One of the most common examples of this in English is the use of the alveolar tap (dx
) instead of a clear t
sound, such as in the word "better", "party", and "water". The exact words that fit this pattern (or other similar patterns) will vary based on regional accent or dialect.
It is also common in many languages to substitute a variety of vowel sounds with a schwa (ax
), or omit a vowel entirely. This can often reduce understandability if applied too liberally, but when used appropriately can result in more natural-sounding vocals.
English speakers will also often drop the final consonant of a word (usually the t
from a word ending in "n't") and use a glottal stop ("ʔ", represented in Synthesizer V Studio as cl
) to cut off the sound abruptly. This is most common with phrases like "donʔ do it" or "wouldnʔ you?" (though "wouldn't you" can sometimes also be shortened to "wouldn-tyu" or "wouldn-chu", which are all examples of connected speech as mentioned in the next section).
These are some examples of words that might sound overly formal or unusual if enunciated "properly":
Word | Default Phoneme Sequence | "Lazy" Pronunciation |
---|---|---|
Camera | k ae m er ax | k ae m r ax |
Don't → Don' | d ow n t | d ow n cl |
Party | p aa r t iy | p aa r dx iy |
Want To → "Wanna" | w aa n t / t uw | w aa n ax |
"Wanna" | w aa n ax | w ax n ax |
Connected Speech
Connected speech behaviors, such as in the "want to" example above, are a major part of spoken (and sung) English. Understanding connected speech patterns can be very helpful in achieving your desired pronunciations.
Further reading: leonardoenglish.com
Disambiguating Similar Sounds
Unvoiced/Voiced Pairs
Most phonemes with similar mouth shapes are distinguished based on voicing (ie whether or not the vocal cords are engaged). For example, a k
sound is just a g
with no voicing. Often adjusting the voicing parameter can disambiguate similar sounds if they are not enunciated clearly, though this is rarely necessary.
These are some voiceless/voiced pairs used in Synthesizer V Studio's English phoneme set. Try making these sounds yourself and take note of the shape of your mouth, the airflow, and whether or not you engage the vocal cords when making each sound.
Unvoiced | Voiced |
---|---|
t | d |
th ("thing") | dh ("this") |
k | g |
s | z |
p | b |
f | v |
Pitch-affected Phonemes
Some phonemes can also sound different based on the pitch change over their duration. This is not common in English, however one example is with leading p
and b
sounds.
In addition to the difference in voicing, p
is more often associated with a rising pitch, while a falling pitch can sound more like a b
even if the sound is unvoiced.
Experiment with the pitch curve over the duration of the phoneme to make ambiguous sounds more clear. The exact result will likely vary based on the voice database used.
Cross-lingual Synthesis
Pro Feature
Cross-lingual Synthesis requires Synthesizer V Studio Pro.

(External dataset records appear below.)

Lemma write_failure_is_contained_witness :
  snd (snd (Write (broken 5 "broken pipe") greeting))
  = Some {| Error := "broken pipe" |} /\
  emitted quiet
    (snd (handler conn conn_Writer (broken 5 "broken pipe")
            (POST "/submit" "data") quiet))
  = ["error : broken pipe"; count_line 5] /\
  fst (handler conn conn_Writer fresh (GET "/")
         (snd (handler conn conn_Writer (broken 5 "broken pipe")
                 (POST "/submit" "data") quiet)))
  = {| body := "Hello, world whatsup"; fault := None |}.
Proof.
  pose proof (write_failure_is_contained
                conn conn_Writer (broken 5 "broken pipe") (POST "/submit" "data")
                conn conn_Writer fresh (GET "/") quiet
                {| Error := "broken pipe" |} eq_refl) as H.
  split; [reflexivity|].
  destruct H as (Hlog & _ & _ & Hsame & _ & _).
  split; [exact Hlog|].
  rewrite Hsame. reflexivity.
Defined.

Lemma ends_with_LF_app (a b : string) :
  ends_with_LF b = true -> ends_with_LF (a ++ b) = true.
Proof.
  intro Hb. induction a as [|x a IH]; [exact Hb|].
  simpl. destruct (a ++ b) eqn:Hab; [|exact IH].
  simpl in IH. discriminate.
Qed.

Lemma count_line_ends_with_LF (n : Z) : ends_with_LF (count_line n) = true.
Proof.
  unfold count_line. apply ends_with_LF_app, ends_with_LF_app. reflexivity.
Qed.

(** C7. Every message a run of the program prints is on the standard output
    and is a line ended by a line feed: it is the byte-count line for 20
    bytes, one for each request given to the handler. On a response write
    that fails, on whatever writer, the message the handler prints first has
    the form ["error : <err>"]; otherwise it prints the byte-count line
    alone. *)
Theorem every_message_is_a_line
    (wd : world) W (wr : Writer W) (w : W) (r : Request) (o : os) :
  Forall (fun m => ends_with_LF m = true) (stdout (out (main wd))) /\
  stdout (out (main wd))
  = map (fun _ => "Number of bytes written 20" ++ LF) (handled (main wd)) /\
  match snd (snd (Write w greeting)) with
  | Some e =>
      hd "" (emitted o (snd (handler W wr w r o))) = "error : " ++ Error e
  | None =>
      emitted o (snd (handler W wr w r o))
      = [count_line (fst (snd (Write w greeting)))]
  end.
Proof.
  destruct (main_run wd) as (_ & _ & O & _).
  split; [|split].
  - rewrite O. apply Forall_map, Forall_forall. intros x _.
    apply count_line_ends_with_LF.
  - exact O.
  - rewrite handler_run. cbn [snd]. rewrite emitted_app. unfold report.
    destruct (snd (snd (Write w greeting))); reflexivity.
Qed.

Cross-lingual synthesis allows AI voice databases to access the phoneme lists for any supported language, regardless of the voice database's default language. While AI voice databases still have a "native" language, this allows them to sing lyrics in other languages with near-fluency.
Language settings can be found under the Voice and Note Properties panel, for the track/group and individual notes respectively.